Multivalent DNA Vaccines as a Strategy to Combat Multiple Concurrent Epidemics: Mosquito-Borne and Hemorrhagic Fever Viruses

Abstract

The emergence of multiple concurrent infectious diseases localized in the world creates a complex burden on global public health systems. Outbreaks of Ebola, Lassa, and Marburg viruses in overlapping regions of central and West Africa and the co-circulation of Zika, Dengue, and Chikungunya viruses in areas with A. aegypti mosquitos highlight the need for a rapidly deployable, safe, and versatile vaccine platform readily available to respond. The DNA vaccine platform stands out as such an application. Here, we present proof-of-concept studies from mice, guinea pigs, and non-human primates for two multivalent DNA vaccines delivered using in vivo electroporation (EP) targeting mosquito-borne (MMBV) and hemorrhagic fever (MHFV) viruses. Immunization with MMBV or MHFV vaccines via intradermal EP delivery generated robust cellular and humoral immune responses against all target viral antigens in all species.

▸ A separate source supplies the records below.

Lemma context_wanted_true shader (node : ShaderNode) name (b : bool) :
  context_wanted shader node name = Ok b →
  (b = true ↔ reference_count shader ≠ 0 ∧ linked node name).
Proof.
  unfold context_wanted. destruct (Z.eqb_spec (reference_count shader) 0) as [E|E].
  - intros [= <-]. naive_solver.
  - intros H%input_linked_true. naive_solver.
Qed.

Lemma context_wanted_total shader (node : ShaderNode) name :
  is_Some (input node name) → ∃ b, context_wanted shader node name = Ok b.
Proof.
  unfold context_wanted. intros H. destruct (Z.eqb _ _); [eauto|].
  by apply input_linked_total.
Qed.

Lemma compile_type_keeps_shader fuel c name g ty rank :
  compiles g ty rank fuel = true → is_Some (current_shader c) →
  ∃ c' group, compile_type fuel c name g ty = Ok (c', group) ∧
              is_Some (current_shader c').
Proof.
  intros Hc [s Hs]. destruct (compile_type_total fuel c name g ty rank Hc) as (c' & gr & H);
    [by eauto|].
  exists c', gr. split; [done|].
  destruct (compile_type_shader _ _ _ _ _ _ _ _ Hs H) as (_ & _ & s' & -> & _). eauto.
Qed.

Lemma compile_surface_total fuel shader g out bump c rank (wanted : bool) :
  (∀ ty, compiles g ty rank fuel = true) → is_Some (current_shader c) →
  context_wanted shader (node_at g out) "Surface" = Ok wanted →
  ∃ c', compile_surface fuel shader g out bump c = Ok c'.
Proof.
  intros Hc Hs Hw. unfold compile_surface. rewrite Hw. simpl. destruct wanted.
  - destruct (compile_type_keeps_shader fuel c (shader_name shader) g
                SHADER_TYPE_SURFACE rank) as (c1 & gr & -> & [s1 Hs1]); [done..|].
    simpl. rewrite (on_shader_Some _ _ _ Hs1). simpl. destruct bump.
    + match goal with
      | |- context [compile_type _ ?c0 _ _ SHADER_TYPE_BUMP] =>
          destruct (compile_type_keeps_shader fuel c0 (shader_name shader) g
                      SHADER_TYPE_BUMP rank) as (c2 & gr2 & -> & [s2 Hs2]);
            [done|by eexists|]
      end.
      simpl. rewrite (on_shader_Some _ _ _ Hs2). simpl. eauto.
    + eauto.
  - destruct Hs as [s Hs]. rewrite (on_shader_Some _ _ _ Hs). simpl. eauto.
Qed.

MMBV vaccine generated antigen-specific binding antibodies and IFNγ-secreting lymphocytes detected in NHPs up to six months post final immunization, suggesting induction of long-term immune memory. Serum from MHFV vaccinated NHPs demonstrated neutralizing activity in Ebola, Lassa, and Marburg pseudovirus assays indicating the potential to offer protection. Together, these data strongly support and demonstrate the versatility of DNA vaccines as a multivalent vaccine development platform for emerging infectious diseases.